Community Research and Development Information Service - CORDIS

Identification of optimum feeding and management strategies to deliver CLA-enriched ovine milk

Feeding dairy sheep relies substantially on grazing. Native and cultivated grass and legume based pastures are the main feed sources being either grown as monocultures or mixtures. With reference to this result, the BIOCLA consortium has recently worked to:
- Identify the FA composition of some relevant Mediterranean forage species during vegetative and reproductive phases with particular reference to CLA precursors;

- Identify the milk CLA profile of sheep fed these forages either as monocultures or mixtures;

- Find out periods in which CLA concentration in milk falls and the factors that are underlying these drops;

- Envisaging and testing feeding techniques such as supplementation with fat-enriched concentrates or complementary grazing of CLA precursor-rich forages able to fill the above gaps.

The body of knowledge accumulated so far allows us to point out that the concentration of milk CLA of pasture-fed sheep tends to increase along with the proportion of green herbage in the diet.

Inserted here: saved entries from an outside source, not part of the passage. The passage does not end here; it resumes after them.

(* ===== verification/IndexKeeping.v ===== *)
(** Statements keep the indexes of their table: while the rows change, every index
    holds the entries of the rows. *)

From S2P Require Import Prelude Bytes Rid BufferPoolManager Value Types TypesCorrect ValueFactory Schema Expression TablePage TablePageCorrect TupleValues TupleCorrect.
From S2P Require Import Transaction TableHeap TableHeapCorrect TableScan HashUtil Catalog IndexContract Executor ReadExecutors JoinExecutors AggregationExecutor WriteExecutors.
From S2P Require Import QuerySemantics ScanCorrect QueryCorrect WriteCorrect.

(** ** The entries of rows *)

Section Entries.
Context `{Config} {S P I : Type} `{!BufferPoolManager S P bytes} `{!BufferPoolSpec S P bytes} `{!Index S I} `{!IndexSpec S P I}.
Notation trow := (list Value * RID)%type.
Implicit Types (x : IndexInfo I) (r : trow) (rs : list trow).

(** The key tuple of a row, and its entry. *)
Definition key_tuple x (row : list Value) : res Tuple :=
  let! values := rmap (zlookup row) (GetKeyAttrs (index_ x)) in Tuple_of_values values (key_schema_ x).
Definition row_key x (row : list Value) : bytes :=
  match key_tuple x row with Ok t => index_key (index_ x) t | Err _ => [] end.
Definition entry x r : bytes * RID := (row_key x r.1, r.2).
Definition content x rs : gset (bytes * RID) := list_to_set (entry x <$> rs).

Lemma elem_of_content x rs k rid : (k, rid) ∈ content x rs <-> exists row, (row, rid) ∈ rs /\ row_key x row = k.
Proof.
  unfold content. rewrite elem_of_list_to_set, list_elem_of_fmap. split.
  - intros ([row rid'] & [= -> ->] & Hin). by exists row.
  - intros (row & Hin & <-). by exists (row, rid).
Qed.

Lemma content_perm x rs rs' : rs ≡ₚ rs' -> content x rs = content x rs'.
Proof. intros Hp. apply set_eq. intros e. unfold content. rewrite !elem_of_list_to_set. by rewrite Hp. Qed.
Lemma script_run plans : forall h txn rs outs rs',
  state_ txn <> ABORTED -> apart others X h -> NoDup h.*1 -> Forall2 (holds_row info) (heap_tuples h) rs ->
  Forall (statement_ok info oid) plans -> Forall keeping plans -> denote_script db oid info plans rs = Ok (outs, rs') ->
  exists h' ws n, h'.*1 = h.*1 /\ forall fuel w, (n <= fuel)%nat -> rest txn (Fr rs) h w ->
  exists results w', Execute_all fuel plans w = Ok (Some (results, w')) /\ rest (wrote ws txn) (Fr rs') h' w'
    /\ Forall3 answers plans results outs /\ Forall2 (holds_row info) (heap_tuples h') rs' /\ undone_by h h' ws /\ marks h h' ws.
Proof using Hget Hidx Hkeep Hdb TablePagesOk0.
  induction plans as [|plan plans IH]; intros h txn rs outs rs' Hlive Hap Hnd Hrows Hok Hks Hd.
  { injection Hd as <- <-. exists h, [], 0%nat. split; [done|]. intros fuel w _ Hr. exists [], w. split; [done|].
    assert (E : wrote [] txn = txn) by (unfold wrote; by rewrite app_nil_r, set_writes_same). rewrite E.
    split_and!; [done|constructor|done|split_and!; [done|done|constructor]|apply marks_none]. }
  apply Forall_cons in Hok as [Hplan Hok]. apply Forall_cons in Hks as [Hk Hks]. unfold statement_ok in Hplan. cbn [denote_script] in Hd. destruct (modifies plan) eqn:Hm.
  - apply rbind_ok in Hd as (rs1 & Hwr & Hd). apply rbind_ok in Hd as ([outs1 rs2] & Hd & [= <- <-]).
    set (found := write_changes info plan (heap_tuples h) rs). set (h1 := change_all found h).
    set (ws := write_record info plan <$> found.*1).
    assert (Hnd1 : NoDup h1.*1) by (unfold h1; by rewrite change_all_pages).
    pose proof (write_rows h rs Hnd Hrows plan rs1 Hplan Hwr) as Hrows1. fold found h1 in Hrows1.
    destruct (IH h1 (wrote ws txn) rs1 outs1 rs2) as (h2 & ws2 & n & Hpg & Hrun); [done|by apply apart_change|done..|].
    exists h2, (ws ++ ws2), (Nat.max n (enough h)). split; [rewrite Hpg; apply change_all_pages|]. intros fuel w Hf Hr.
    destruct (run_write h txn rs Hlive Hap Hrows plan rs1 fuel w) as (w1 & Hex & Hr1); [done| |done|lia|done|].
    { destruct Hk as [?|[? Hk]]; [by left|right]. split; [done|by apply Hk]. }
    destruct (Hrun fuel w1) as (results & w2 & Hex2 & Hr2 & Hans & Hrows2 & Hun & Hmk); [lia|exact Hr1|].
    exists ([] :: results), w2. cbn [Execute_all]. rewrite Hex. cbn [rbind]. rewrite Hex2. cbn [rbind]. rewrite <- wrote_app.
    split_and!; [done|done|constructor; [unfold answers; by rewrite Hm|done]|done| |by eapply marks_app; [apply (write_marks h rs Hnd Hrows plan rs1)|]].
    eapply undone_app; [|exact Hun].
    destruct (write_undo h rs Hnd Hrows plan rs1 (table_ info) (bpm_ w) Hplan Hwr) as [Hu Hs].
    { apply (ar_heaps _ _ _ _ _ Hr). by right. }
    split_and!; [exact Hu|exact Hs|apply write_tables].
  - apply rbind_ok in Hd as (rows & Hrd & Hd). apply rbind_ok in Hd as ([outs1 rs2] & Hd & [= <- <-]).
    destruct (execute_ok c txn (Fr rs) (with_heap others info h) (with_table db oid info rs) (stores_with h rs Hrows) plan rows Hplan Hrd)
      as (out & n1 & Hs & Hq).
    destruct (IH h txn rs outs1 rs2) as (h2 & ws2 & n & Hpg & Hrun); [done..|]. exists h2, ws2, (Nat.max n n1). split; [done|]. intros fuel w Hf Hr.
    destruct (Hq fuel w) as (tuples & w1 & Hex & Hr1 & Ht); [lia|done|].
    destruct (Hrun fuel w1) as (results & w2 & Hex2 & Hr2 & Hans & Hrows2 & Hun & Hmk); [lia|exact Hr1|].
    exists (tuples :: results), w2. cbn [Execute_all]. rewrite Hex. cbn [rbind]. rewrite Hex2. cbn [rbind].
    split_and!; [done|done|constructor; [unfold answers; rewrite Hm; by exists out|done]|done|exact Hun|exact Hmk].
Qed.
End WriteRun.

Lemma keeping_none `{Config} `{!HashOrder} {I} info plans : Forall (keeping info (@nil (IndexInfo I))) plans.
Proof. apply Forall_forall. intros plan _. by left. Qed.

In sheep fed fresh forages only, milk CLA content is related to two main factors: the forage genotype (species and cultivar) and the phenological phase of forages which in turn affects the dietary proportion of leaves. Both these factors are under the control of grazing management.

Four experiments and a survey have been undertaken within this project to investigate this. On the basis of the results, a feeding and management strategy aimed at maximizing CLA concentration in ovine milk is put forward. It lays on the following guidelines:
- Choose preferably mixtures of grass and legumes or sequential grazing of legume and grass pastures. Legumes such as burr medic and subclover can be preferable to sulla. Daisy forbs rich in linoleic acid such as safflower or Chrysanthemum coronarium can be conveniently included in lactating sheep diets.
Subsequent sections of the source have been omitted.